Technically they didn't sell your data attached directly to your email, it's just that anyone else who already has your email address can buy access to the data. And everyone has your email address.{.highlight} […]
[Quote from 2002!] We’re all celebrities now, in a sense. Everything that we say or do is on the record. ... Do we have to permanently filter our thoughts and expressions, lest they be thrown back at us at some inopportune moment in the future? What do we do until people are used to seeking out context, until meta is intrinsic?{.highlight} Well, you have to own your name. I own my name. I am the first, and definitive, source of information on me.

Asides

  • 🔗 ⚓️ 🕵🏼 The supply-chain mystery. “[S]evere weather events are a reminder that the pandemic supply-chain ruptures may pale compared with those which will be associated with the climate crisis in coming years.”
  • 🤔 🌳 Smart Forests. “How are forests becoming digital environments? The Smart Forests project investigates the social-political impacts of digital technologies that monitor and govern forest environments.”
  • 🎥 🦀 🐚 🤖 HERMITS: Mechanical Shells for Reconfigurable Robots. “Inspired by hermit crabs, we designed a modular system for table-top wheeled robots to dock to passive attachment modules, defined as ‘mechanical shells.’ Different types of mechanical shells can uniquely extend and convert the motion of robots with embedded mechanisms, so that, as a whole architecture, the system can offer a variety of interactive functionality by self-reconfiguration.”
  • 📚 Glad someone else noticed this. Behold, the Book Blob. “There’s no discernible pattern, but the blobs still feel intentionally placed—if you squint hard enough, a few of them may converge into the implied shape of a braid, or an eye, or the side of a woman’s face. On top of the canvas, a blocky but refined sans serif spells the title and the author’s name, while much smaller text in a handwritten script reads ‘a novel,’ or, ‘a memoir,’ or, perhaps, ‘a New York Times bestseller.’”

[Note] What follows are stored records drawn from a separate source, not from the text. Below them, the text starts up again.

(* ===== verification/Params.v ===== *)
(** * Parameter collection: the three prompts of [generateHistory]

    [src/index.js] lines 41-71.  The terminal is a list of answer lines,
    consumed in order by the three prompts; each line carries the calendar
    year of the clock at the moment it is checked, because the year loop
    re-reads [moment().year()] on every attempt (line 46).  A prompt whose
    answers run out never resolves in the script; the model returns [None].
    Console warnings are returned as a list. *)

From Stdlib Require Import ZArith List String Ascii Bool Lia.
From S2P Require Import Prelude JsString.
Import ListNotations.
Import JsString.

Module Params.

(** An answer typed at a prompt, with the clock's year at that time. *)
Definition line : Type := (string * Z)%type.

Inductive warning : Type :=
| WarnYear (currentYear : Z)   (** line 49 *)
| WarnLevel.                   (** line 63 *)

(** JS relational operators on a number and an integer: [NaN] compares
    false. *)
Definition num_lt (a : number) (b : Z) : bool :=
  match a with Int z => (z <? b)%Z | NaN => false end.
Definition num_gt (a : number) (b : Z) : bool :=
  match a with Int z => (b <? z)%Z | NaN => false end.
Definition num_ge (a : number) (b : Z) : bool :=
  match a with Int z => (b <=? z)%Z | NaN => false end.
Definition num_le (a : number) (b : Z) : bool :=
  match a with Int z => (z <=? b)%Z | NaN => false end.

(** [targetYear = parseInt(yearInput.trim(), 10)] (line 45) *)
Definition parse_year (yearInput : string) : number := parseInt (trim yearInput).

(** The rejection test of line 48. *)
Definition year_rejected (targetYear : number) (currentYear : Z) : bool :=
  isNaN targetYear || num_lt targetYear 2008 || num_gt targetYear currentYear.

(** The year loop, lines 43-53: the year accepted, the answers left, the
    warnings printed. *)
Fixpoint ask_year (inp : list line) : option Z * list line * list warning :=
  match inp with
  | [] => (None, [], [])
  | (yearInput, currentYear) :: rest =>
      let targetYear := parse_year yearInput in
      if year_rejected targetYear currentYear then
        let '(r, rest', ws) := ask_year rest in (r, rest', WarnYear currentYear :: ws)
      else match targetYear with
           | Int y => (Some y, rest, [])
           | NaN => (None, rest, [])
           end
  end.

Definition levels : list string := ["low"; "medium"; "high"]%string.

(** [['low', 'medium', 'high'].includes(levelInput)] *)
Definition level_ok (levelInput : string) : bool :=
  existsb (String.eqb levelInput) levels.

(** The level loop, lines 56-65: the answer is lower-cased, not trimmed. *)
Fixpoint ask_level (inp : list line) : option string * list line * list warning :=
  match inp with
  | [] => (None, [], [])
  | (answer, _) :: rest =>
      let levelInput := toLowerCase answer in
      if level_ok levelInput then (Some levelInput, rest, [])
      else let '(r, rest', ws) := ask_level rest in (r, rest', WarnLevel :: ws)
  end.

(** The filter of line 69. *)
Definition keep_day (day : number) : bool :=
  negb (isNaN day) && num_ge day 0 && num_le day 6.

(** [skipDaysInput.split(',').map(day => parseInt(day.trim(), 10)).filter(...)] *)
Definition parse_skip_days (skipDaysInput : string) : list number :=
  filter keep_day (map (fun day => parseInt (trim day)) (split ","%char skipDaysInput)).

(** [skippedDays.includes(dayOfWeek)] (line 85), SameValueZero on numbers. *)
Definition includes (l : list number) (x : Z) : bool :=
  existsb (fun n => match n with Int z => (z =? x)%Z | NaN => false end) l.

Record params : Type := mkParams {
  targetYear : Z;
  commitLevel : string;
  skippedDays : list number
}.

(** Lines 41-71 in sequence: year, level, then one line of skip days. *)
Definition collect_params (inp : list line) : option params * list line * list warning :=
  match ask_year inp with
  | (None, rest, ws) => (None, rest, ws)
  | (Some y, rest, ws) =>
      match ask_level rest with
      | (None, rest', ws') => (None, rest', ws ++ ws')
      | (Some lvl, rest', ws') =>
          match rest' with
          | [] => (None, [], ws ++ ws')
          | (skipDaysInput, _) :: rest'' =>
              (Some (mkParams y lvl (parse_skip_days skipDaysInput)), rest'', ws ++ ws')
          end
      end
  end.

(** ** Lemmas *)

Lemma year_rejected_false t cy :
  year_rejected t cy = false <-> exists y, t = Int y /\ (2008 <= y <= cy)%Z.
Proof.
  unfold year_rejected. destruct t as [y|]; simpl.
  - rewrite !orb_false_iff, Z.ltb_ge, Z.ltb_ge. split.
    + intros [H1 H2]. exists y. split; [reflexivity | lia].
    + intros [y' [[= <-] H]]. repeat split; lia.
  - split; [discriminate | intros [y [H _]]; discriminate].
Qed.

(** The year loop returns the first answer that parses to a year of
    [[2008, currentYear]], after one warning per earlier answer. *)
Theorem ask_year_sound inp y rest ws :
  ask_year inp = (Some y, rest, ws) ->
  exists pre yearInput currentYear,
    inp = pre ++ (yearInput, currentYear) :: rest /\
    parse_year yearInput = Int y /\ (2008 <= y <= currentYear)%Z /\
    Forall (fun l => year_rejected (parse_year (fst l)) (snd l) = true) pre /\
    ws = map (fun l => WarnYear (snd l)) pre.
Proof.
  revert ws. induction inp as [|[yi cy] inp IH]; simpl; intros ws H; [discriminate|].
  destruct (year_rejected (parse_year yi) cy) eqn:R.
  - destruct (ask_year inp) as [[r rest'] ws'] eqn:E. injection H as -> -> <-.
    destruct (IH ws' eq_refl) as (pre & yi' & cy' & -> & P & B & F & ->).
    exists ((yi, cy) :: pre), yi', cy'. repeat split; auto; lia.
  - apply year_rejected_false in R as (y' & P & B). rewrite P in H.
    injection H as -> -> <-. exists [], yi, cy. repeat split; auto; lia.
Qed.

(** C12: If some answer is a valid year, the year loop terminates with one. *)
Theorem ask_year_complete inp :
  Exists (fun l => year_rejected (parse_year (fst l)) (snd l) = false) inp ->
  exists y rest ws, ask_year inp = (Some y, rest, ws).
Proof.
  induction 1 as [[yi cy] inp H|[yi cy] inp _ [y [rest [ws IH]]]]; simpl in *.
  - rewrite H. apply year_rejected_false in H as (y & -> & _). eauto.
  - destruct (year_rejected (parse_year yi) cy) eqn:R; [rewrite IH; eauto|].
    apply year_rejected_false in R as (y' & -> & _). eauto.
Qed.

Lemma level_ok_In s : level_ok s = true <-> In s levels.
Proof.
  unfold level_ok. rewrite existsb_exists. split.
  - intros [x [Hx E]]. apply String.eqb_eq in E. now subst.
  - intros H. exists s. split; [exact H | apply String.eqb_refl].
Qed.

(** The level loop returns the lower-cased form of the first answer that
    is one of [low], [medium], [high]. *)
Theorem ask_level_sound inp lvl rest ws :
  ask_level inp = (Some lvl, rest, ws) ->
  In lvl levels /\
  exists pre answer c,
    inp = pre ++ (answer, c) :: rest /\ lvl = toLowerCase answer /\
    Forall (fun l => level_ok (toLowerCase (fst l)) = false) pre /\
    ws = map (fun _ => WarnLevel) pre.
Proof.
  revert ws. induction inp as [|[a c] inp IH]; simpl; intros ws H; [discriminate|].
  destruct (level_ok (toLowerCase a)) eqn:L.
  - injection H as <- -> <-. split; [now apply level_ok_In|].
    exists [], a, c. repeat split; auto.
  - destruct (ask_level inp) as [[r rest'] ws'] eqn:E. injection H as -> -> <-.
    destruct (IH ws' eq_refl) as [Hin (pre & a' & c' & -> & -> & F & ->)].
    split; [exact Hin|]. exists ((a, c) :: pre), a', c'. repeat split; auto.
Qed.

Lemma keep_day_true n :
  keep_day n = true <-> exists d, n = Int d /\ (0 <= d <= 6)%Z.
Proof.
  unfold keep_day. destruct n as [d|]; simpl.
  - rewrite andb_true_iff, Z.leb_le, Z.leb_le. split.
    + intros [H1 H2]. exists d. split; [reflexivity | lia].
    + intros [d' [[= <-] H]]. lia.
  - split; [discriminate | intros [d [H _]]; discriminate].
Qed.

(** Every kept skip day is an integer weekday index. *)
Theorem parse_skip_days_range s :
  Forall (fun n => exists d, n = Int d /\ (0 <= d <= 6)%Z) (parse_skip_days s).
Proof.
  apply Forall_forall. intros n Hn. unfold parse_skip_days in Hn.
  apply filter_In in Hn as [_ K]. now apply keep_day_true.
Qed.

(** C13: A weekday is skipped exactly when it is in [0, 6] and some comma
    separated token of the answer parses to it; every other token is
    dropped without an error. *)
Theorem includes_skip_days s d :
  includes (parse_skip_days s) d = true <->
  (0 <= d <= 6)%Z /\
  exists tok, In tok (split ","%char s) /\ parseInt (trim tok) = Int d.
Proof.
  unfold includes, parse_skip_days. rewrite existsb_exists. split.
  - intros [n [Hn E]]. apply filter_In in Hn as [Hn K].
    apply keep_day_true in K as (d' & -> & R). apply Z.eqb_eq in E. subst d'.
    apply in_map_iff in Hn as (tok & P & T). split; [exact R|]. eauto.
  - intros [R (tok & T & P)]. exists (Int d). split; [|apply Z.eqb_refl].
    apply filter_In. split; [apply in_map_iff; eauto|].
    apply keep_day_true. eauto.
Qed.

(** C11: The parameters handed to the history stage satisfy the invariant of
    RunParameters: a year in [[2008, currentYear]] for the clock when it
    was accepted, a level among [low], [medium], [high], and weekday
    indices in [[0, 6]]. *)
Theorem collect_params_valid inp p rest ws :
  collect_params inp = (Some p, rest, ws) ->
  (exists currentYear, In currentYear (map snd inp) /\
     (2008 <= targetYear p <= currentYear)%Z) /\
  In (commitLevel p) levels /\
  Forall (fun n => exists d, n = Int d /\ (0 <= d <= 6)%Z) (skippedDays p).
Proof.
  unfold collect_params.
  destruct (ask_year inp) as [[[y|] r1] w1] eqn:AY; [|discriminate].
  destruct (ask_level r1) as [[[lvl|] r2] w2] eqn:AL; [|discriminate].
  destruct r2 as [|[sk c] r3]; [discriminate|].
  intros [= <- _ _]. simpl.
  apply ask_year_sound in AY as (pre & yi & cy & -> & _ & B & _).
  apply ask_level_sound in AL as [Hl _].
  split; [|split; [exact Hl | apply parse_skip_days_range]].
  exists cy. split; [|exact B].
  rewrite map_app, in_app_iff. right. left. reflexivity.
Qed.

(** ** The answers the prompts accept *)




(** C14: The year prompt reads only the digit prefix of its answer: an
    answer made of digits followed by anything that does not start with a
    digit ("2024abc", "2024.7", "2024 and more") is the year those digits
    denote, and it is accepted exactly when that year lies in
    [[2008, currentYear]]. *)
Theorem year_digit_prefix_accepted ds rest currentYear :
  forallb is_digit ds = true -> ds <> [] ->
  match rest with [] => True | c :: _ => is_digit c = false end ->
  parse_year (string_of_list_ascii (ds ++ rest)) = Int (digits_value (map digit_val ds)) /\
  (year_rejected (parse_year (string_of_list_ascii (ds ++ rest))) currentYear = false <->
   (2008 <= digits_value (map digit_val ds) <= currentYear)%Z).
Proof.
  intros Hd Hne Hr.
  assert (P : parse_year (string_of_list_ascii (ds ++ rest)) = Int (digits_value (map digit_val ds))).
  { unfold parse_year. destruct (trim_digit_head ds rest Hd Hne Hr) as (rest' & E & Hr').
    rewrite <- (string_of_list_ascii_of_string (trim _)), E.
    exact (parseInt_digits_prefix [] ds rest' eq_refl Hd Hne Hr'). }
  split; [exact P|]. rewrite P, year_rejected_false. split.
  - intros (y & [= <-] & B). exact B.
  - intros B. eexists. split; [reflexivity | exact B].
Qed.

(** ** Witnesses *)

Definition answers0 : list line :=
  [("abc", 2026); ("2030", 2026); (" 2024 ", 2026); ("HIGH", 2026); ("0,6", 2026)]%string%Z.

Lemma collect_params_valid_witness :
  collect_params answers0 = (Some (mkParams 2024 "high"%string [Int 0; Int 6]), [],
                             [WarnYear 2026; WarnYear 2026]) /\
  In (commitLevel (mkParams 2024 "high"%string [Int 0; Int 6])) levels.
Proof.
  split; [reflexivity|].
  exact (proj1 (proj2 (collect_params_valid answers0 _ [] _ eq_refl))).
Defined.

Lemma ask_year_complete_witness :
  Exists (fun l => year_rejected (parse_year (fst l)) (snd l) = false) answers0 /\
  exists y rest ws, ask_year answers0 = (Some y, rest, ws).
Proof.
  assert (H : Exists (fun l => year_rejected (parse_year (fst l)) (snd l) = false) answers0)
    by (right; right; left; reflexivity).
  split; [exact H | exact (ask_year_complete answers0 H)].
Defined.


Lemma year_digit_prefix_accepted_witness :
  forallb is_digit ["2"; "0"; "2"; "4"]%char = true /\ ["2"; "0"; "2"; "4"]%char <> [] /\
  parse_year (string_of_list_ascii (["2"; "0"; "2"; "4"] ++ ["a"; "b"; "c"])%char)
  = Int (digits_value (map digit_val ["2"; "0"; "2"; "4"]%char)).
Proof.
  split; [reflexivity|]. split; [discriminate|].
  exact (proj1 (year_digit_prefix_accepted ["2"; "0"; "2"; "4"]%char ["a"; "b"; "c"]%char 2026
                  eq_refl ltac:(discriminate) eq_refl)).
Defined.

End Params.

  • 🤯 🌌 🔭This May Be the First Planet Found Orbiting 3 Stars at Once. “GW Ori is a star system 1,300 light years from Earth in the constellation of Orion. It is surrounded by a huge disk of dust and gas, a common feature of young star systems that are forming planets. But fascinatingly, it is a system with not one star, but three.”
  • 🤓 🧫 📸 Disgustingly Beautiful Mold Art. “Artist Dasha Plesen combines molds, bacteria, spores, and other objects in petri dishes to create these colorful abstract photographs.”
  • ☄️ 🔭 Largest known comet is heading close enough to us to become visible. “The giant comet, also known as C/2014 UN271, is from the outskirts of our solar system and has been making its way toward our sun for millions of years. This is also the most distant comet to be discovered on its inbound journey, which will provide scientists a chance to observe and study it for years to come.”
  • 🎶 💃🏼 Turn your Movements into Sound by instruments of things. “SOMI-1 is a highly precise sensor technology that measures movement and transforms it into sound in real-time. The Bluetooth sensors can be worn as wearables on the wrists and ankles, turning the user into an instrument.”